(** Induction on the decimal digits of a non-negative integer. *)
Lemma digits_ind (P : Z → Prop) :
  (∀ n, 0 <= n < 10 → P n) →
  (∀ n, 10 <= n → P (n / 10) → P n) →
  ∀ n, 0 <= n → P n.
Proof.
  intros Hs Hl n Hn.
  refine (Zlt_0_ind P _ n Hn). clear n Hn.
  intros m IH Hm. destruct (Z.lt_ge_cases m 10); [auto with lia|].
  apply Hl; [lia|]. apply IH.
  split; [apply Z.div_pos; lia|apply Z.div_lt; lia].
Qed.

Lemma foldl_dec_app acc s1 s2 :
  foldl dec_step acc (s1 ++ s2) = foldl dec_step (foldl dec_step acc s1) s2.
Proof. apply foldl_app. Qed.

Lemma dec_value_snoc s c : dec_value (s ++ [c]) = 10 * dec_value s + (c - 48).
Proof. unfold dec_value. by rewrite foldl_app. Qed.

Lemma foldl_dec_acc acc s :
  foldl dec_step acc s = acc * 10 ^ Z.of_nat (length s) + dec_value s.
Proof.
  induction s as [|c s IH] using rev_ind; [simpl; unfold dec_value; simpl; lia|].
  rewrite foldl_app, dec_value_snoc, length_app. simpl. rewrite IH.
  unfold dec_step. rewrite Nat.add_1_r, Nat2Z.inj_succ, Z.pow_succ_r by lia. lia.
Qed.

Lemma dec_value_app s1 s2 :
  dec_value (s1 ++ s2) = dec_value s1 * 10 ^ Z.of_nat (length s2) + dec_value s2.
Proof. unfold dec_value at 1. by rewrite foldl_app, foldl_dec_acc. Qed.

Lemma dec_value_cons c s :
  dec_value (c :: s) = (c - 48) * 10 ^ Z.of_nat (length s) + dec_value s.
Proof.
  unfold dec_value at 1. cbn [foldl]. rewrite foldl_dec_acc. unfold dec_step. lia.
Qed.

Lemma dec_value_bounds s :
  Forall (λ c, is_ascii_digit c = true) s →
  0 <= dec_value s < 10 ^ Z.of_nat (length s).
Proof.
  induction 1 as [|c s Hc Hs IH]; [unfold dec_value; simpl; lia|].
  apply is_ascii_digit_spec in Hc. rewrite dec_value_cons. cbn [length].
  rewrite Nat2Z.inj_succ, Z.pow_succ_r by lia. nia.
Qed.

Lemma dec_value_zeros n : dec_value (replicate n 48) = 0.
Proof. induction n as [|n IH]; [done|]. cbn [replicate]. rewrite dec_value_cons, IH. lia. Qed.

Lemma dec_value_str_nat n : 0 <= n → dec_value (str_nat n) = n.
Proof.
  intros Hn. revert n Hn. apply digits_ind; intros n H.
  - rewrite str_nat_step by lia. destruct (Z.ltb_spec n 10); [|lia].
    unfold dec_value; simpl; unfold dec_step. lia.
  - intros IH. rewrite str_nat_step by lia. destruct (Z.ltb_spec n 10); [lia|].
    rewrite dec_value_snoc, IH. pose proof (Z.div_mod n 10). lia.
Qed.

Lemma str_nat_canonical n : 0 <= n → canonical_digits (str_nat n).
Proof.
  intros Hn. revert n Hn. apply digits_ind; intros n H.
  - rewrite str_nat_step by lia. destruct (Z.ltb_spec n 10); [|lia].
    split; [|done]. constructor; [|constructor]. apply is_ascii_digit_spec. lia.
  - intros [IH1 IH2]. rewrite str_nat_step by lia. destruct (Z.ltb_spec n 10); [lia|].
    split.
    + apply Forall_app. split; [done|]. constructor; [|constructor].
      apply is_ascii_digit_spec. pose proof (Z.mod_pos_bound n 10). lia.
    + destruct (str_nat (n / 10)) as [|c [|c' l]] eqn:E; simpl in *; [done| |done].
      assert (1 <= n / 10) by (apply Z.div_le_lower_bound; lia).
      pose proof (dec_value_str_nat (n / 10) ltac:(lia)) as Hv.
      rewrite E in Hv. unfold dec_value in Hv; simpl in Hv; unfold dec_step in Hv. lia.
Qed.

Lemma str_nat_nonnil n : 0 <= n → str_nat n ≠ [].
Proof. intros Hn E. destruct (str_nat_canonical n Hn) as [_ H]. by rewrite E in H. Qed.

Lemma str_nat_length n k : 0 <= n < 10 ^ k → 1 <= k → Z.of_nat (length (str_nat n)) <= k.
Proof.
  intros [H0 H]. revert k H. revert n H0. apply (digits_ind (λ n, ∀ k, _ → _ → _)).
  - intros n Hn k _ Hk. rewrite str_nat_step by lia. destruct (Z.ltb_spec n 10); simpl; lia.
  - intros n Hn IH k Hk Hk1. rewrite str_nat_step by lia. destruct (Z.ltb_spec n 10); [lia|].
    assert (k ≠ 1) by (intros ->; lia).
    replace k with (Z.succ (k - 1)) in Hk by lia. rewrite Z.pow_succ_r in Hk by lia.
    rewrite length_app. simpl.
    pose proof (IH (k - 1) ltac:(apply Z.div_lt_upper_bound; lia) ltac:(lia)). lia.
Qed.

Lemma canonical_snoc s c :
  s ≠ [] → canonical_digits (s ++ [c]) → canonical_digits s ∧ is_ascii_digit c = true.
Proof.
  intros Hs [Hd Hl]. apply Forall_app in Hd as [Hd Hc].
  split; [|by inversion Hc]. split; [done|].
  destruct s as [|x [|y s]]; simpl in *; done.
Qed.

(** A canonical run of digits is the text of its own value. *)
Lemma str_nat_dec_value s : canonical_digits s → str_nat (dec_value s) = s.
Proof.
  induction s as [|c s IH] using rev_ind; intros Hc; [by destruct Hc|].
  destruct (decide (s = [])) as [->|Hs].
  - destruct Hc as [Hd _]. inversion Hd as [|? ? Hc _]; subst.
    apply is_ascii_digit_spec in Hc. unfold dec_value; simpl; unfold dec_step.
    rewrite str_nat_step by lia. destruct (Z.ltb_spec (10 * 0 + (c - 48)) 10); [|lia].
    f_equal. lia.
  - apply canonical_snoc in Hc as Hc'; [|done]. destruct Hc' as [Hcs Hcd].
    apply is_ascii_digit_spec in Hcd.
    pose proof (dec_value_bounds s (proj1 Hcs)) as [Hb _].
    assert (1 <= dec_value s) as Hpos.
    { destruct s as [|x s]; [done|]. destruct Hcs as [Hd Hl].
      inversion Hd as [|? ? Hx Hd']; subst. apply is_ascii_digit_spec in Hx.
      destruct Hc as [_ Hc]. rewrite dec_value_cons.
      pose proof (dec_value_bounds s Hd').
      assert (x ≠ 48) by (destruct s; simpl in *; auto).
      assert (0 < 10 ^ Z.of_nat (length s)) by (apply Z.pow_pos_nonneg; lia). nia. }
    rewrite dec_value_snoc, str_nat_step by lia.
    destruct (Z.ltb_spec (10 * dec_value s + (c - 48)) 10); [lia|].
    assert ((10 * dec_value s + (c - 48)) / 10 = dec_value s) as ->.
    { rewrite Z.mul_comm, Z.div_add_l, (Z.div_small (c - 48)) by lia. lia. }
    rewrite IH by done. f_equal. f_equal.
    replace (10 * dec_value s + (c - 48)) with ((c - 48) + dec_value s * 10) by lia.
    rewrite Z_mod_plus_full, Z.mod_small by lia. lia.
Qed.

Lemma str_int_neg n : n < 0 → str_int n = ch "-" :: str_nat (- n).
Proof. intros H. unfold str_int. destruct (Z.ltb_spec n 0); [done|lia]. Qed.

Lemma str_int_nonneg n : 0 <= n → str_int n = str_nat n.
Proof. intros H. unfold str_int. destruct (Z.ltb_spec n 0); [lia|done]. Qed.

(** * Lemmas on [span] *)

Lemma span_app p s : (span p s).1 ++ (span p s).2 = s.
Proof. induction s as [|c s IH]; simpl; [done|]. destruct (p c); simpl; [by rewrite IH|done]. Qed.

Lemma span_fst_Forall p s : Forall (λ c, p c = true) (span p s).1.
Proof. induction s as [|c s IH]; simpl; [done|]. destruct (p c) eqn:E; simpl; auto. Qed.

Lemma span_snd p s : match (span p s).2 with [] => True | c :: _ => p c = false end.
Proof. induction s as [|c s IH]; simpl; [done|]. destruct (p c) eqn:E; simpl; auto. Qed.

(** [span] stops exactly at the end of the prefix that satisfies [p]. *)
Lemma span_stop p s rest :
  Forall (λ c, p c = true) s →
  match rest with [] => True | c :: _ => p c = false end →
  span p (s ++ rest) = (s, rest).
Proof.
  intros Hs Hr. induction Hs as [|c s Hc Hs IH]; simpl.
  - destruct rest as [|c rest]; simpl; [done|]. by rewrite Hr.
  - by rewrite Hc, IH.
Qed.

Lemma span_all p s : Forall (λ c, p c = true) s → span p s = (s, []).
Proof. intros H. rewrite <- (app_nil_r s) at 1. by apply span_stop. Qed.

(** * Lemmas on [strip] *)

Lemma lstrip_id s : match s with [] => True | c :: _ => py_isspace c = false end → lstrip s = s.
Proof. destruct s as [|c s]; [done|]. unfold lstrip. simpl. by intros ->. Qed.

(** A text whose first and last characters are not white space is stripped. *)
Definition stripped (s : ustring) : Prop :=
  match s with [] => False | c :: _ => py_isspace c = false end ∧
  match last s with Some c => py_isspace c = false | None => False end.

Lemma strip_id s : stripped s → strip s = s.
Proof.
  intros [H1 H2]. unfold strip. rewrite (lstrip_id s) by by destruct s.
  rewrite (lstrip_id (rev s)), rev_involutive; [done|].
  destruct s as [|c s _] using rev_ind; [done|]. rewrite last_snoc in H2.
  by rewrite rev_app_distr.
Qed.

Lemma strip_pad c s : py_isspace c = true → strip (c :: s) = strip s.
Proof. intros Hc. unfold strip, lstrip at 2 4. simpl. by rewrite Hc. Qed.

Lemma strip_decompose s :
  ∃ w1 w2, s = w1 ++ strip s ++ w2 ∧
    Forall (λ c, py_isspace c = true) w1 ∧ Forall (λ c, py_isspace c = true) w2.
Proof.
  exists (span py_isspace s).1, (rev (span py_isspace (rev (lstrip s))).1). split_and!.
  - unfold strip, lstrip at 1. rewrite <- rev_app_distr, span_app, rev_involutive.
    symmetry. apply span_app.
  - apply span_fst_Forall.
  - apply Forall_rev, span_fst_Forall.
Qed.

Lemma strip_stripped s : strip s = [] ∨ stripped (strip s).
Proof.
  unfold strip, lstrip at 1 3. pose proof (span_snd py_isspace (rev (lstrip s))) as H1.
  pose proof (span_app py_isspace (rev (lstrip s))) as Happ.
  destruct (span py_isspace (rev (lstrip s))) as [w t]. cbn [fst snd] in *.
  destruct t as [|c t]; [by left|right]. split.
  - pose proof (span_snd py_isspace s) as H2. fold (lstrip s) in H2.
    apply (f_equal (@rev Z)) in Happ. rewrite rev_app_distr, rev_involutive in Happ.
    rewrite <- Happ in H2. destruct (rev (c :: t)) eqn:E; [|done].
    apply (f_equal (@length Z)) in E. by rewrite length_rev in E.
  - cbn [rev]. by rewrite last_snoc.
Qed.

Lemma stripped_nonnil s : stripped s → s ≠ [].
Proof. intros [H _] ->. done. Qed.

Lemma lstrip_length s : (length (lstrip s) <= length s)%nat.
Proof.
  unfold lstrip. rewrite <- (span_app py_isspace s) at 2. rewrite length_app. lia.
Qed.

Lemma strip_length s : (length (strip s) <= length s)%nat.
Proof.
  unfold strip. rewrite length_rev.
  pose proof (lstrip_length (rev (lstrip s))). pose proof (lstrip_length s).
  rewrite length_rev in *. lia.
Qed.

Lemma length_removelast {A} (l : list A) : length (removelast l) = (length l - 1)%nat.
Proof. destruct l as [|x l _] using rev_ind; [done|]. rewrite removelast_last, length_app. simpl. lia. Qed.

Lemma starts_with_app prefix s : starts_with prefix (prefix ++ s) = true.
Proof. induction prefix as [|c prefix IH]; simpl; [done|]. by rewrite Z.eqb_refl, IH. Qed.

(** * Lemmas on 64-bit integers *)

Lemma in_int64_spec z : in_int64 z = true ↔ INT64_MIN <= z <= INT64_MAX.
Proof. unfold in_int64. rewrite andb_true_iff, !Z.leb_le. lia. Qed.

Lemma wrap64_id z : in_int64 z = true → wrap64 z = z.
Proof.
  rewrite in_int64_spec. unfold wrap64, INT64_MIN, INT64_MAX. intros H.
  rewrite Z.mod_small by lia. lia.
Qed.

Lemma wrap64_range z : in_int64 (wrap64 z) = true.
Proof.
  apply in_int64_spec. unfold wrap64, INT64_MIN, INT64_MAX.
  pose proof (Z.mod_pos_bound (z + 2 ^ 63) (2 ^ 64)). lia.
Qed.

(** * Lemmas on the order of text *)

Lemma ustr_leb_refl a : ustr_leb a a = true.
Proof. induction a as [|x a IH]; simpl; [done|]. rewrite Z.eqb_refl, IH. apply orb_true_r. Qed.

#[export] Instance ustr_le_trans : Transitive ustr_le.
Proof.
  intros a. induction a as [|x a IH]; intros [|y b] [|z c]; unfold ustr_le; simpl; try done.
  rewrite !orb_true_iff, !andb_true_iff, !Z.ltb_lt, !Z.eqb_eq.
  intros [?|[-> ?]] [?|[-> ?]]; try (left; lia). right. split; [done|].
  by apply (IH b).
Qed.

#[export] Instance ustr_le_total : Total ustr_le.
Proof.
  intros a. induction a as [|x a IH]; intros [|y b]; unfold ustr_le; simpl; auto.
  rewrite !orb_true_iff, !andb_true_iff, !Z.ltb_lt, !Z.eqb_eq.
  destruct (IH b) as [H|H]; unfold ustr_le in H;
  destruct (Z.lt_total x y) as [?|[->|?]]; auto.
Qed.

#[export] Instance ustr_le_anti : AntiSymm (=) ustr_le.
Proof.
  intros a. induction a as [|x a IH]; intros [|y b]; unfold ustr_le; simpl; try done.
  rewrite !orb_true_iff, !andb_true_iff, !Z.ltb_lt, !Z.eqb_eq.
  intros [?|[-> H1]] [?|[? H2]]; try lia. f_equal. by apply IH.
Qed.

Lemma sorted_text_perm l : sorted_text l ≡ₚ l.
Proof. apply merge_sort_Permutation. Qed.

Lemma sorted_text_sorted l : StronglySorted ustr_le (sorted_text l).
Proof. apply (StronglySorted_merge_sort ustr_le). Qed.

Lemma strongly_sorted_unique (l1 l2 : list ustring) :
  StronglySorted ustr_le l1 → StronglySorted ustr_le l2 → l1 ≡ₚ l2 → l1 = l2.
Proof. apply (StronglySorted_unique ustr_le). Qed.

(** Sorting is insensitive to the order of its argument. *)
Lemma sorted_text_proper l1 l2 : l1 ≡ₚ l2 → sorted_text l1 = sorted_text l2.
Proof.
  intros H. apply strongly_sorted_unique; try apply sorted_text_sorted.
  by rewrite !sorted_text_perm.
Qed.

#[export] Instance sorted_text_Proper : Proper (Permutation ==> eq) sorted_text.
Proof. intros l1 l2 H. by apply sorted_text_proper. Qed.

Lemma sorted_text_id l : StronglySorted ustr_le l → sorted_text l = l.
Proof.
  intros H. apply strongly_sorted_unique; [apply sorted_text_sorted|done|apply sorted_text_perm].
Qed.

#[export] Hint Resolve str_nat_canonical dec_value_str_nat str_nat_nonnil
  sorted_text_perm sorted_text_sorted wrap64_range ustr_leb_refl : koschei.
#[export] Hint Rewrite dec_value_snoc dec_value_zeros foldl_dec_app : koschei_num.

────────────────

_Task instructions_.
After locating the line with "n, 0 <= n → P n." in the material above, return it and each line after it exactly, ending at the line with "Lemma foldl_dec_app acc".

_Exercise output_.
  ∀ n, 0 <= n → P n.
Proof.
  intros Hs Hl n Hn.
  refine (Zlt_0_ind P _ n Hn). clear n Hn.
  intros m IH Hm. destruct (Z.lt_ge_cases m 10); [auto with lia|].
  apply Hl; [lia|]. apply IH.
  split; [apply Z.div_pos; lia|apply Z.div_lt; lia].
Qed.

Lemma foldl_dec_app acc s1 s2 :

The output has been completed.